--- Dataset records Enclosed Below ---

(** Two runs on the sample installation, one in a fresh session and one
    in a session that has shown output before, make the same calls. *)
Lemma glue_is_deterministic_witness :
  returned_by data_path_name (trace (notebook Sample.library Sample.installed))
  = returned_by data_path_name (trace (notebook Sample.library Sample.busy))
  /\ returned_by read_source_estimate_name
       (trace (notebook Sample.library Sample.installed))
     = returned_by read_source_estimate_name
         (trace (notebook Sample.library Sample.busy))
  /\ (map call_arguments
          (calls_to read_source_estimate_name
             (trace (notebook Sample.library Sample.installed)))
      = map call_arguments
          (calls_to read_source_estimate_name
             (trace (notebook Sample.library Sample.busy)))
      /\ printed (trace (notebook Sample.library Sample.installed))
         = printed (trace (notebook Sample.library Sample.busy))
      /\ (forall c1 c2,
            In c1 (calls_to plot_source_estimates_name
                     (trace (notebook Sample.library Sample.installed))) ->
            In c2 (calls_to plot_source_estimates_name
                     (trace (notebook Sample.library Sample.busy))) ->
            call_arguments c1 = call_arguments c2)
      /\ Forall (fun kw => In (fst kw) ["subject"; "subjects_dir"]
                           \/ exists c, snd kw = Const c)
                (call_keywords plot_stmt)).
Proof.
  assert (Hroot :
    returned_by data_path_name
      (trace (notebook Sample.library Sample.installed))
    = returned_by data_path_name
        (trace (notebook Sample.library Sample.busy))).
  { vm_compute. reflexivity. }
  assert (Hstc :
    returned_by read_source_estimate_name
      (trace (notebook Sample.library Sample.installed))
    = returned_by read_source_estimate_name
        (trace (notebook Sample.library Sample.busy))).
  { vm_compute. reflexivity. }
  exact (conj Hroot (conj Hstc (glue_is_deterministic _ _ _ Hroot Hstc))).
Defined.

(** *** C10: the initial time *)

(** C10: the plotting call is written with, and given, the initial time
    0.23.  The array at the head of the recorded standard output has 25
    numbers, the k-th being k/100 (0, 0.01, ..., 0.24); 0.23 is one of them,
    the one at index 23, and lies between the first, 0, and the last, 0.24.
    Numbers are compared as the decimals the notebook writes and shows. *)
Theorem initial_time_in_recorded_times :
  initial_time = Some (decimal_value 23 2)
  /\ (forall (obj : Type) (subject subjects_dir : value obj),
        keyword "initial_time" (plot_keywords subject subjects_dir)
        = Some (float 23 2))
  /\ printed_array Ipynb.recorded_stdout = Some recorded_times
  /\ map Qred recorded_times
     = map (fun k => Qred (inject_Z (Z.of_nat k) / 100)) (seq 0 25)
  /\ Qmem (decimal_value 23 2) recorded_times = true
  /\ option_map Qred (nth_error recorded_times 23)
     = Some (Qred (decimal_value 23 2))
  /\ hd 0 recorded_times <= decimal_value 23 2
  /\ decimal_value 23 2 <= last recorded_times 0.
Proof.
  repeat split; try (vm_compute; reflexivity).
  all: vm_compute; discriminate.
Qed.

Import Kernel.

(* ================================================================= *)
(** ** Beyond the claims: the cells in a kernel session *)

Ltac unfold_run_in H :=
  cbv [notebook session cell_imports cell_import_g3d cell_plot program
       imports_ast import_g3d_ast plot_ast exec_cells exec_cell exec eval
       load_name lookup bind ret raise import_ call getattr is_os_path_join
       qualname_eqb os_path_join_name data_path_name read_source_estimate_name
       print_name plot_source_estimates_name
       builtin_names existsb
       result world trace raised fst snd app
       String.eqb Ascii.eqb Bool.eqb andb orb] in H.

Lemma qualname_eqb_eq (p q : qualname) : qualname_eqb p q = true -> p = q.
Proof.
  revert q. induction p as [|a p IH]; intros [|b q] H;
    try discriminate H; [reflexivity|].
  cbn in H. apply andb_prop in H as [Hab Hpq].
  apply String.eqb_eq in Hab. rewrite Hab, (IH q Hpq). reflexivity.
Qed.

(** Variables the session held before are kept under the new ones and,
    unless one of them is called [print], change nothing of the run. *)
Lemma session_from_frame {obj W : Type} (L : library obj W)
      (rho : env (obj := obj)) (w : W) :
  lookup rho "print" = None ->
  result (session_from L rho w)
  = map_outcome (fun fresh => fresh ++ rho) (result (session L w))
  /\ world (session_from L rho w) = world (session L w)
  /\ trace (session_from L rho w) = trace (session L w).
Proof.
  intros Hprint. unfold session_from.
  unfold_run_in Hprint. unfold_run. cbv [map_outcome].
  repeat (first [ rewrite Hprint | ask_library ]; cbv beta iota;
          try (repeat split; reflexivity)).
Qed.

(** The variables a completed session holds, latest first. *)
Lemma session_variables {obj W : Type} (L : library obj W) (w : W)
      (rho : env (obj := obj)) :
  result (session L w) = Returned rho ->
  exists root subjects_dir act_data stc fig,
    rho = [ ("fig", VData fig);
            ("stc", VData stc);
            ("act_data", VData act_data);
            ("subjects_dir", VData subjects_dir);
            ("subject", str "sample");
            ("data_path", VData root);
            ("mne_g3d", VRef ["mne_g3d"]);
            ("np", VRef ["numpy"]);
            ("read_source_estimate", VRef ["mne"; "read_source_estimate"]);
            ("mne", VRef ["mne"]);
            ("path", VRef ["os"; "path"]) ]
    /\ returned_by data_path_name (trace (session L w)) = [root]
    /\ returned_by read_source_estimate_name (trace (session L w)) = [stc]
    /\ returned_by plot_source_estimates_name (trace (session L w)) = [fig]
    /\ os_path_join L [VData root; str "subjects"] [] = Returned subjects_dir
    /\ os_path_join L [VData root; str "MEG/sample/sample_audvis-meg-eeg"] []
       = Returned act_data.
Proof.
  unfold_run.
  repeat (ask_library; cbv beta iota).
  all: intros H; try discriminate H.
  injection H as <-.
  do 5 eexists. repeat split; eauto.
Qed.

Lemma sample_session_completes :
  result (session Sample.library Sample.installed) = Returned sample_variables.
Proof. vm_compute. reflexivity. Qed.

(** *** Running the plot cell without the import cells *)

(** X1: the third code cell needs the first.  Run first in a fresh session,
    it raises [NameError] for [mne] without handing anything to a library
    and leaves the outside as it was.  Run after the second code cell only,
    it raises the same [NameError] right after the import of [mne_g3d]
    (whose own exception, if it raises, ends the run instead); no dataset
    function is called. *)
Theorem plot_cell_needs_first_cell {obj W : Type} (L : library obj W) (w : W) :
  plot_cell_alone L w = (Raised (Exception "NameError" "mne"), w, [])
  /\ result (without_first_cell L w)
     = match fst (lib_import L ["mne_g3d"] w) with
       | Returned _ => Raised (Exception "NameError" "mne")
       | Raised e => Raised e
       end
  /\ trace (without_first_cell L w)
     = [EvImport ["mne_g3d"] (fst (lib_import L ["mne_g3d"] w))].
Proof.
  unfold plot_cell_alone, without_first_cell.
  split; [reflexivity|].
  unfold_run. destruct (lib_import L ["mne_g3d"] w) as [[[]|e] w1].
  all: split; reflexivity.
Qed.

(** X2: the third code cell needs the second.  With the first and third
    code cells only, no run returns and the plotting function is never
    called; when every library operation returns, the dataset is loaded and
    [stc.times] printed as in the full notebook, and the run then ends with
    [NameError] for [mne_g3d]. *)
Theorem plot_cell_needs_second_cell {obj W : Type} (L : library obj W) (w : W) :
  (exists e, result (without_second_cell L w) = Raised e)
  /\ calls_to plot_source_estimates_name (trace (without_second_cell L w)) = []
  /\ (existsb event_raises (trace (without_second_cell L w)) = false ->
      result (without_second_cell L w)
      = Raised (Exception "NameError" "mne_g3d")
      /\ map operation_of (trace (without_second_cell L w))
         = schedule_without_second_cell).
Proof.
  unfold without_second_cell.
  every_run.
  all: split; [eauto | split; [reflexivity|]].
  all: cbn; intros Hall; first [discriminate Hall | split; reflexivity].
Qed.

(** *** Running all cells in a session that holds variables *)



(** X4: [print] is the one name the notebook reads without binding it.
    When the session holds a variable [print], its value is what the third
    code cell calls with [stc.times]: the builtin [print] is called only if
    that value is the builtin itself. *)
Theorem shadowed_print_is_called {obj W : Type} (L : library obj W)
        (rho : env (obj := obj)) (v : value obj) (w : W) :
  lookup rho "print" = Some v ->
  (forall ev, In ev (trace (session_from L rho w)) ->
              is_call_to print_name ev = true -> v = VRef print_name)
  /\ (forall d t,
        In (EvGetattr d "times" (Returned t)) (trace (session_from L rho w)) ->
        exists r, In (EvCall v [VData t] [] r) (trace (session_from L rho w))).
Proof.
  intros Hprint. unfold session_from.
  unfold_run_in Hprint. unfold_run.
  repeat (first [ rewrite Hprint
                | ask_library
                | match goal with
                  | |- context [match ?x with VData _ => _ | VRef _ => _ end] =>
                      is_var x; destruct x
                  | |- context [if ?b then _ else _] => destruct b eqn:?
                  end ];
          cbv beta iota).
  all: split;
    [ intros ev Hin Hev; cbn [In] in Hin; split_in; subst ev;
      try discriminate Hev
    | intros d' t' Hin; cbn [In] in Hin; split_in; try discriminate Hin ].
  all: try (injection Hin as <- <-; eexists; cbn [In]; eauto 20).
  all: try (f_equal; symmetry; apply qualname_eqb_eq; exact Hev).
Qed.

--- End of Enclosed Dataset records ---

## Work request
Please transcribe exactly the lines above from the line that has "code cells only, no" up to and including the line that has "[NameError] for [mne_g3d]. *)"; no other line belongs in the answer.

## Answer to this problem
    code cells only, no run returns and the plotting function is never
    called; when every library operation returns, the dataset is loaded and
    [stc.times] printed as in the full notebook, and the run then ends with
    [NameError] for [mne_g3d]. *)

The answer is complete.